Problem description
Starting with the first line, output the data exactly, through to the last line.
Input records Block Start
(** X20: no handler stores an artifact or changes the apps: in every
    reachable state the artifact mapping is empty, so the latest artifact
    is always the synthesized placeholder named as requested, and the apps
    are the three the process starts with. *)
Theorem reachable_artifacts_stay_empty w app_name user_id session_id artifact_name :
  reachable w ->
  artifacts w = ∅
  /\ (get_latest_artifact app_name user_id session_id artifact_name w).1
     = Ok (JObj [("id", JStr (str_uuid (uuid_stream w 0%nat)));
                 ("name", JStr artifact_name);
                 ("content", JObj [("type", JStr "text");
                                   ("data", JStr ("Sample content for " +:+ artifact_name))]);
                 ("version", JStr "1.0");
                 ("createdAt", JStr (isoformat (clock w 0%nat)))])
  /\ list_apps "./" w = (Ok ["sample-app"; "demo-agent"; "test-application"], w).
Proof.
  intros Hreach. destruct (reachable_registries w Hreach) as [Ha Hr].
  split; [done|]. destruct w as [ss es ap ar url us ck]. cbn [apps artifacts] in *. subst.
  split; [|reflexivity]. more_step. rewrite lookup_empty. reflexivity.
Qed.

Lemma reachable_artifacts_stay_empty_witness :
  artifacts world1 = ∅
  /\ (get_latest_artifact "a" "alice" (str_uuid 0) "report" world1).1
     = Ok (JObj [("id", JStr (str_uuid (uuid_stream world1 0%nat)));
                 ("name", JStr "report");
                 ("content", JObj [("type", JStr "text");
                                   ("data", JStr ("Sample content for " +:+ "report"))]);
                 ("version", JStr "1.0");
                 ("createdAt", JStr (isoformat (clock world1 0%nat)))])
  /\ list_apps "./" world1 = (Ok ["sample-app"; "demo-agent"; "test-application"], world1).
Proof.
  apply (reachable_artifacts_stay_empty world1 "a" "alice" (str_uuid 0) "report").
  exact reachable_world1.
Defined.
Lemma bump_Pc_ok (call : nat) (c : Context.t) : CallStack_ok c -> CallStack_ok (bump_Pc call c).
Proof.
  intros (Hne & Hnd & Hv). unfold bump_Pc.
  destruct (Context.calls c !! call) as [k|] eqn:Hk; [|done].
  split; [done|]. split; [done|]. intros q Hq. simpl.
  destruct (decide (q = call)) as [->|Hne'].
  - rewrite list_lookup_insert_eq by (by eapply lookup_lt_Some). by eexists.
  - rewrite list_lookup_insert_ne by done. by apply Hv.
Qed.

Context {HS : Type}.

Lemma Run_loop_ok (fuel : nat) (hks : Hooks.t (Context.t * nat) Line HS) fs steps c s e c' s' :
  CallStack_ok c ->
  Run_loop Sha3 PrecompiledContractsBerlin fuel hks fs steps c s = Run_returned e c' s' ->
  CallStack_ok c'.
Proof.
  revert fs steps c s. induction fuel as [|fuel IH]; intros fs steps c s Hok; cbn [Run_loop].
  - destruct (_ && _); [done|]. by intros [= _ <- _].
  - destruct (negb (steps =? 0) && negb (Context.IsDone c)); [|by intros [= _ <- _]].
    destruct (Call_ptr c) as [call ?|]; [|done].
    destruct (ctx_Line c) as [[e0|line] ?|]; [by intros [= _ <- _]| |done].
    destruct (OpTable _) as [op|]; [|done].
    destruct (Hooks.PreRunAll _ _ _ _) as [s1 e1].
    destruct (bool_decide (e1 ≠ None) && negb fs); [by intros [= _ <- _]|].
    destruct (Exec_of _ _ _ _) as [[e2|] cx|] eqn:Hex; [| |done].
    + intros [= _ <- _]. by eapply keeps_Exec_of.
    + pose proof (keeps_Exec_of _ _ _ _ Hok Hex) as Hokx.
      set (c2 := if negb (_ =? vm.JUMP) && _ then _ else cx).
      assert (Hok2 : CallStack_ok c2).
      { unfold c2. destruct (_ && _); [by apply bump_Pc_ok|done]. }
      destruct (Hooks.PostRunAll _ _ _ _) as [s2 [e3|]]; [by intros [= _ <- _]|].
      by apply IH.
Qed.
Input records Block End
Reply
(** X20: no handler stores an artifact or changes the apps: in every
    reachable state the artifact mapping is empty, so the latest artifact
    is always the synthesized placeholder named as requested, and the apps
    are the three the process starts with. *)
Theorem reachable_artifacts_stay_empty w app_name user_id session_id artifact_name :
  reachable w ->
  artifacts w = ∅
  /\ (get_latest_artifact app_name user_id session_id artifact_name w).1
     = Ok (JObj [("id", JStr (str_uuid (uuid_stream w 0%nat)));
                 ("name", JStr artifact_name);
                 ("content", JObj [("type", JStr "text");
                                   ("data", JStr ("Sample content for " +:+ artifact_name))]);
                 ("version", JStr "1.0");
                 ("createdAt", JStr (isoformat (clock w 0%nat)))])
  /\ list_apps "./" w = (Ok ["sample-app"; "demo-agent"; "test-application"], w).
Proof.
  intros Hreach. destruct (reachable_registries w Hreach) as [Ha Hr].
  split; [done|]. destruct w as [ss es ap ar url us ck]. cbn [apps artifacts] in *. subst.
  split; [|reflexivity]. more_step. rewrite lookup_empty. reflexivity.
Qed.

Lemma reachable_artifacts_stay_empty_witness :
  artifacts world1 = ∅
  /\ (get_latest_artifact "a" "alice" (str_uuid 0) "report" world1).1
     = Ok (JObj [("id", JStr (str_uuid (uuid_stream world1 0%nat)));
                 ("name", JStr "report");
                 ("content", JObj [("type", JStr "text");
                                   ("data", JStr ("Sample content for " +:+ "report"))]);
                 ("version", JStr "1.0");
                 ("createdAt", JStr (isoformat (clock world1 0%nat)))])
  /\ list_apps "./" world1 = (Ok ["sample-app"; "demo-agent"; "test-application"], world1).
Proof.
  apply (reachable_artifacts_stay_empty world1 "a" "alice" (str_uuid 0) "report").
  exact reachable_world1.
Defined.
Lemma bump_Pc_ok (call : nat) (c : Context.t) : CallStack_ok c -> CallStack_ok (bump_Pc call c).
Proof.
  intros (Hne & Hnd & Hv). unfold bump_Pc.
  destruct (Context.calls c !! call) as [k|] eqn:Hk; [|done].
  split; [done|]. split; [done|]. intros q Hq. simpl.
  destruct (decide (q = call)) as [->|Hne'].
  - rewrite list_lookup_insert_eq by (by eapply lookup_lt_Some). by eexists.
  - rewrite list_lookup_insert_ne by done. by apply Hv.
Qed.

Context {HS : Type}.

Lemma Run_loop_ok (fuel : nat) (hks : Hooks.t (Context.t * nat) Line HS) fs steps c s e c' s' :
  CallStack_ok c ->
  Run_loop Sha3 PrecompiledContractsBerlin fuel hks fs steps c s = Run_returned e c' s' ->
  CallStack_ok c'.
Proof.
  revert fs steps c s. induction fuel as [|fuel IH]; intros fs steps c s Hok; cbn [Run_loop].
  - destruct (_ && _); [done|]. by intros [= _ <- _].
  - destruct (negb (steps =? 0) && negb (Context.IsDone c)); [|by intros [= _ <- _]].
    destruct (Call_ptr c) as [call ?|]; [|done].
    destruct (ctx_Line c) as [[e0|line] ?|]; [by intros [= _ <- _]| |done].
    destruct (OpTable _) as [op|]; [|done].
    destruct (Hooks.PreRunAll _ _ _ _) as [s1 e1].
    destruct (bool_decide (e1 ≠ None) && negb fs); [by intros [= _ <- _]|].
    destruct (Exec_of _ _ _ _) as [[e2|] cx|] eqn:Hex; [| |done].
    + intros [= _ <- _]. by eapply keeps_Exec_of.
    + pose proof (keeps_Exec_of _ _ _ _ Hok Hex) as Hokx.
      set (c2 := if negb (_ =? vm.JUMP) && _ then _ else cx).
      assert (Hok2 : CallStack_ok c2).
      { unfold c2. destruct (_ && _); [by apply bump_Pc_ok|done]. }
      destruct (Hooks.PostRunAll _ _ _ _) as [s2 [e3|]]; [by intros [= _ <- _]|].
      by apply IH.
Qed.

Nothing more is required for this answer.